- _Goal of the exercise_
Copy out all lines in the data below containing the string "pose".

- _The data_
"""

(** ** Rounding never passes a representable integer *)

Lemma rne_le m s k : 0 < s -> m <= k * 2 ^ s -> PyFloat.rne m s <= k.
Proof.
  intros Hs Hm. unfold PyFloat.rne. destruct (Z.leb_spec s 0); [lia |].
  assert (Hp : 0 < 2 ^ s) by (apply Z.pow_pos_nonneg; lia).
  assert (Hh : 0 < 2 ^ (s - 1)) by (apply Z.pow_pos_nonneg; lia).
  pose proof (Z.div_mod m (2 ^ s) ltac:(lia)) as Hd.
  pose proof (Z.mod_pos_bound m (2 ^ s) Hp) as Hr.
  set (q := m / 2 ^ s) in *. set (r := m mod 2 ^ s) in *.
  assert (q <= k) by (apply Z.div_le_upper_bound; lia).
  destruct (Z.eq_dec q k) as [-> | Hne].
  - assert (r = 0) by nia.
    destruct (Z.ltb_spec (2 ^ (s - 1)) r); [lia |].
    destruct (Z.eqb_spec r (2 ^ (s - 1))); [lia |]. cbn. lia.
  - case_match; lia.
Qed.

Lemma compare_fin c m1 e1 m2 e2 :
  compare c (NFin m1 e1) (NFin m2 e2)
  = c (m1 * 2 ^ (e1 - Z.min e1 e2)) (m2 * 2 ^ (e2 - Z.min e1 e2)).
Proof. done. Qed.

Lemma pow_split a b : 0 <= a -> 0 <= b -> 2 ^ (a + b) = 2 ^ a * 2 ^ b.
Proof. intros. apply Z.pow_add_r; lia. Qed.

(** A dyadic not above the integer [n < 2^53] rounds to a double not above it. *)
Lemma round64_le m e n :
  e <= 0 -> 0 <= n < 2 ^ 53 -> m <= n * 2 ^ (- e) -> le (round64 m e) (NInt n) = true.
Proof.
  intros He Hn Hm. unfold round64. destruct (Z.eqb_spec m 0) as [-> | Hz].
  { unfold le, compare, dyadic. rewrite Z.min_l by lia. apply Z.leb_le.
    replace (0 - 0) with 0 by lia. lia. }
  set (q := Z.max _ _). assert (Hrn : 0 <= PyFloat.rne (Z.abs m) (q - e)) by (apply PyFloat.rne_nonneg; lia).
  set (r := PyFloat.rne _ _) in *.
  destruct (Z_lt_le_dec m 0) as [Hneg | Hpos].
  - destruct (2 ^ 53 <=? _); cbn; [destruct (Z.ltb_spec m 0); [done | lia] |].
    apply Z.leb_le. replace (Z.sgn m) with (-1) by lia.
    assert (0 <= 2 ^ (q - Z.min q 0)) by (apply Z.pow_nonneg; lia).
    assert (0 <= 2 ^ (0 - Z.min q 0)) by (apply Z.pow_nonneg; lia). nia.
  - assert (Hq : q <= 0).
    { unfold q. apply Z.max_lub; [| lia].
      assert (Z.log2 (Z.abs m) < 53 - e); [| lia].
      apply Z.log2_lt_pow2; [lia |]. rewrite Z.abs_eq by lia.
      replace (53 - e) with (53 + - e) by lia. rewrite pow_split by lia.
      assert (0 < 2 ^ (- e)) by (apply Z.pow_pos_nonneg; lia). nia. }
    assert (Hr : r <= n * 2 ^ (- q)).
    { unfold r. rewrite Z.abs_eq by lia. destruct (Z_lt_le_dec 0 (q - e)) as [Hs | Hs].
      - apply rne_le; [done |]. rewrite <- Z.mul_assoc, <- pow_split by lia.
        replace (- q + (q - e)) with (- e) by lia. done.
      - rewrite PyFloat.rne_neg by lia.
        replace (- q) with (- e + (- (q - e))) by lia. rewrite (pow_split (- e)) by lia.
        assert (0 < 2 ^ (- (q - e))) by (apply Z.pow_pos_nonneg; lia). nia. }
    rewrite (Z.pow_neg_r 2 (q - 971)), Z.mul_0_r by lia. cbn [Z.leb].
    change (2 ^ 53 <=? 0) with false. cbv iota.
    unfold le, compare, dyadic. rewrite Z.min_l by lia. apply Z.leb_le.
    replace (Z.sgn m) with 1 by lia. replace (q - q) with 0 by lia.
    replace (0 - q) with (- q) by lia. lia.
Qed.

"""

- _Problem solution_
  pose proof (Z.div_mod m (2 ^ s) ltac:(lia)) as Hd.
  pose proof (Z.mod_pos_bound m (2 ^ s) Hp) as Hr.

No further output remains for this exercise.